The specificity of transfer RNA aminoacylation by cognate aminoacyl-tRNA synthetase is a crucial step for synthesis of functional proteins. It is established that the aminoaeylation identity of a single tRNA or of a family of tRNA isoacceptors is linked to the presence of positive signals (determinants) allowing recognition by cognate synthetases and negative signals (antideterminants) leading to rejection by the noncognate ones. The completion of identity sets was generally tested by transplantation of the corresponding nucleotides into one or several host tRNAs which acquire as a consequence the new aminoacylation specificities. Such transplantation experiments were also useful to detect peculiar structural refinements required for optimal expression of a given aminoacylation identity set within a host tRNA. This study explores expression of the defined yeast aspartate identity set into different tRNA scaffolds of a same specificity, namely the four yeast tRNA~(Arg) isoacceptors.
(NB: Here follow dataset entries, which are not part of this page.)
(** * Housenumber sanitizer

    A shallow embedding of
    [src/nominatim_db/tokenizer/sanitizers/clean_housenumbers.py]
    and the properties of its address transform.

    Conventions of the embedding.

    - A Python [str] is a [string]; each [ascii] is one code point in the
      range U+0000..U+00FF (Latin-1), not a UTF-8 byte.  Characters beyond
      U+00FF are outside the model.
    - A Python [int] is a [Z] (unbounded).
    - A Python call that may raise is a value of [result]: [Ok v] for a
      normal return, [Raise e] for an exception that reaches the caller of
      the sanitizer.  The interpreter's limit on the number of digits that
      [int()] and [str()] convert is taken at its default of 4300 digits.
    - The object mutated by [__call__] is passed in and out explicitly. *)

From Stdlib Require Import ZArith QArith List Sorted Bool Ascii String Lia.
From Stdlib Require Import DecimalString DecimalZ DecimalFacts.
Import ListNotations.

Local Open Scope string_scope.
Local Open Scope Z_scope.
Local Open Scope list_scope.

(** ** The fragment of the Python runtime used by the sanitizer *)

Module Py.

Inductive exn : Type :=
| ValueError
| ZeroDivisionError
| OverflowError.

Inductive result (A : Type) : Type :=
| Ok (a : A)
| Raise (e : exn).

Arguments Ok {A} a.
Arguments Raise {A} e.

Definition bind {A B : Type} (m : result A) (k : A -> result B) : result B :=
  match m with
  | Ok a => k a
  | Raise e => Raise e
  end.

(** [\d] of the [re] module and [str.isdecimal], on U+0000..U+00FF: the
    ten characters '0'..'9' (general category Nd). *)
Definition is_decimal (c : ascii) : bool :=
  let n := nat_of_ascii c in
  (Nat.leb 48 n && Nat.leb n 57)%bool.

(** [str.isdigit] on one character of U+0000..U+00FF: the decimal
    characters and also SUPERSCRIPT TWO (U+00B2), SUPERSCRIPT THREE
    (U+00B3) and SUPERSCRIPT ONE (U+00B9), whose Numeric_Type is Digit. *)
Definition isdigit_char (c : ascii) : bool :=
  let n := nat_of_ascii c in
  (is_decimal c || Nat.eqb n 178 || Nat.eqb n 179 || Nat.eqb n 185)%bool.

Fixpoint forall_chars (p : ascii -> bool) (s : string) : bool :=
  match s with
  | EmptyString => true
  | String c s' => (p c && forall_chars p s')%bool
  end.

(** [s.isdigit()]: at least one character and all of them digits. *)
Definition isdigit (s : string) : bool :=
  match s with
  | EmptyString => false
  | _ => forall_chars isdigit_char s
  end.

(** The default of [sys.get_int_max_str_digits()]: [int] refuses a
    numeral of more digits and [str] an integer of more digits. *)
Definition max_str_digits : nat := 4300.

Definition str_limit : Z := 10 ^ Z.of_nat max_str_digits.

(** [int(s)] for a string without sign, white space or underscore (no
    other string reaches [int] in this module): the value of a non-empty
    sequence of at most [max_str_digits] decimal characters, leading
    zeros counted, and [ValueError] otherwise. *)
Definition int (s : string) : result Z :=
  match NilZero.uint_of_string s with
  | Some d =>
      if Nat.ltb max_str_digits (String.length s) then Raise ValueError
      else Ok (Z.of_uint d)
  | None => Raise ValueError
  end.

(** [str(n)] for an [int]: the decimal numeral, and [ValueError] when it
    would have more than [max_str_digits] digits, that is when
    [|n| >= 10 ^ max_str_digits]. *)
Definition str (n : Z) : result string :=
  if str_limit <=? Z.abs n then Raise ValueError
  else Ok (NilZero.string_of_int (Z.to_int n)).

(** A call on every element of a list in turn, up to the first
    exception: what consuming a generator expression does. *)
Fixpoint map_result {A B : Type} (f : A -> result B) (l : list A)
  : result (list B) :=
  match l with
  | [] => Ok []
  | x :: l' =>
      bind (f x) (fun y => bind (map_result f l') (fun ys => Ok (y :: ys)))
  end.

(** [s.split(sep)] for a separator of one character. *)
Fixpoint split (sep : ascii) (s : string) : list string :=
  match s with
  | EmptyString => [EmptyString]
  | String c s' =>
      if Ascii.eqb c sep then EmptyString :: split sep s'
      else match split sep s' with
           | p :: ps => String c p :: ps
           | [] => [String c EmptyString]
           end
  end.

(** True division [a / b] of two [int]s gives the correctly rounded
    binary64 quotient (round to nearest, ties to even) and raises
    [OverflowError] when that is not finite, which is when
    [|a / b| >= 2^1024 - 2^970].  The sanitizer only compares the
    quotient with the constant 10.  The float below 10 is [10 - 2^-49]
    and 10 has an even significand, so the rounded quotient is below 10
    exactly when the quotient itself is below [10 - 2^-50].
    [truediv_lt_10 a b] is [a / b < 10]. *)
Definition float_overflow : Z := 2 ^ 1024 - 2 ^ 970.

Definition truediv_lt_10 (a b : Z) : result bool :=
  if b =? 0 then Raise ZeroDivisionError
  else if float_overflow * Z.abs b <=? Z.abs a then Raise OverflowError
  else Ok (a * Z.sgn b * 2 ^ 50 <? (10 * 2 ^ 50 - 1) * Z.abs b).

(** [range(start, stop, step)], listed. *)
Definition range_length (start stop step : Z) : Z :=
  if 0 <? step then
    if start <? stop then (stop - start - 1) / step + 1 else 0
  else
    if stop <? start then (start - stop - 1) / (- step) + 1 else 0.

Definition range (start stop step : Z) : result (list Z) :=
  if step =? 0 then Raise ValueError
  else Ok (map (fun i => start + Z.of_nat i * step)
               (seq 0 (Z.to_nat (range_length start stop step)))).

End Py.

Import Py(result(..), exn(..)).

Notation "x <- m ;; k" := (Py.bind m (fun x => k))
  (at level 61, m at next level, right associativity).
Notation "' pat <- m ;; k" :=
  (Py.bind m (fun x => match x with pat => k end))
  (at level 61, pat pattern, m at next level, right associativity).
The goal was to investigate whether expression of the new identity is similar due to the unique specificity of the host tRNAs or whether it is differently expressed due to their peculiar sequences and structural features. In vitro transcribed native tRNA~(Arg) isoacceptors and variants bearing the aspartate identity elements were prepared and their aminoacylation properties established. The four wild-type isoacceptors are active in arginylation with catalytic efficiencies in a 20-fold range and are inactive in aspartylation. While transplanted tRNA_1~(Arg) and tRNA_4~(Arg) are converted into highly efficient substrates for yeast aspartyl-tRNA synthetase, transplanted tRNA_2~(Arg) and tRNA_3~(Arg) remain poorly aspartylated. Search for antideterminants in these two tRNAs reveals idiosyncratic features. Conversion of the single base-pair C6-G67 into G6-C67, the pair present in tRNA~(Arp), allows full expression of the aspartate identity in the transplanted tRNA_2~(Arg), but not in tRNA_3~(Arg). It is concluded that the different isoacceptor tRNAs protect themselves from misaminoacylation by idiosyncratic pathways of antidetermina-tion.